While single cell organisms are a form of life, I don't think they are "Alive" in the same sense as these other beings. If they were, the human body would be nothing more than a "town" of these cells merely working together. And yet, that's what we are... a bundle of cells that are working together for a common goal.
And yet... that isn't what we are. Not just what we are. There is something else that binds gives this mass of cells and tissues a thought, a voice, a identity. As well as these others beings. There's something about this life force that makes these "bundles of cells" trully alive. Those cells, bacteria, ect. might be what we're made of, but I don't believe that that's just simply what we are.That goes for any living creature.
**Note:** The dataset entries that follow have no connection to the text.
Definition enforce_session_logic (session : option doc) (rc : RequestContext) (is_mutation : bool)
  : M (world C) (LogicExecutionContext * option doc) :=
  try_except
    (do context <- resolve_and_enforce_logic session rc is_mutation ;;
     match session with
     | Some d =>
         if is_mutation
         then do d' <- persist_pin_if_needed d context ;; ret (context, Some d')
         else ret (context, Some d)
     | None => ret (context, None)
     end)
    (fun e => raise (guard_failure e)).
End guard.

(** ** Reading back what is written *)

Lemma parse_version_text v : parse_version (VStr (version_text v)) = Some v.
Proof. by destruct v. Qed.

Lemma parse_source_text s : parse_source (VStr (source_text s)) = Some s.
Proof. by destruct s. Qed.

Lemma extract_pin_text d v s :
  get "logic_version" d = VStr (version_text v) → get "logic_scope_source" d = VStr (source_text s) →
  _extract_stored_pin (Some d) = Ok (Some (v, s)).
Proof.
  intros Hv Hs. destruct d as [|kv d]; [done|]. unfold _extract_stored_pin, check_pin. rewrite Hv, Hs.
  cbn [is_none andb orb hashable negb]. by rewrite parse_version_text, parse_source_text.
Qed.

Lemma make_context_ok c c' : make_context c = Ok c' → c' = c ∧ validate_pin_contract c = None.
Proof. unfold make_context. destruct (validate_pin_contract c); naive_solver. Qed.

Lemma forced_v1 kill v : kill = true → forced kill v = v1.
Proof. by intros ->. Qed.

(** The contexts the guard builds all pass the validator. *)
Lemma execution_context_spec r kill m pin c :
  execution_context r kill m pin = Ok c →
  validate_pin_contract c = None ∧ is_kill_switch_active c = kill ∧ resolved_flags c = r ∧
  match pin with
  | Some (v, s) => logic_version c = forced kill v ∧ scope_source c = s ∧ should_persist_pin c = false
  | None =>
      logic_version c = forced kill (_target_logic_version r) ∧
      _scope_to_pin_source (resolution_scope r) = Ok (scope_source c) ∧ should_persist_pin c = m
  end ∧
  (should_persist_pin c = true →
   pin_logic_version c = Some (logic_version c) ∧ pin_scope_source c = Some (scope_source c)).
Proof.
  unfold execution_context. destruct pin as [[v s]|].
  - intros [-> Hc]%make_context_ok. split_and!; done.
  - destruct (_scope_to_pin_source _) as [source|e]; [|done].
    destruct m; intros [-> Hc]%make_context_ok; by split_and!.
Qed.

Lemma execution_context_defined r kill m pin :
  resolution_scope r ≠ RequestScope → ∃ c, execution_context r kill m pin = Ok c.
Proof.
  intros Hr. unfold execution_context, make_context, validate_pin_contract.
  destruct pin as [[v s]|], kill, m; cbn; eauto; destruct (resolution_scope r); cbn; eauto; done.
Qed.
Something, I don't know what it is, but something forms this "Life". This awareness and the different levels of it that all living things posses.
These are just my beliefs. But what do I know? I'm just a young, naieve idealistic philosopher.

But sometimes I think we're to logical and too scientific about things. When I look at a cloud formation, do I really need to know that it's formed of water vapor, composed of H20, and it's shape is affected by yadda air temperature and yadda air pressure? Or do I simply need to know that's its beautiful, intriguing, and natural.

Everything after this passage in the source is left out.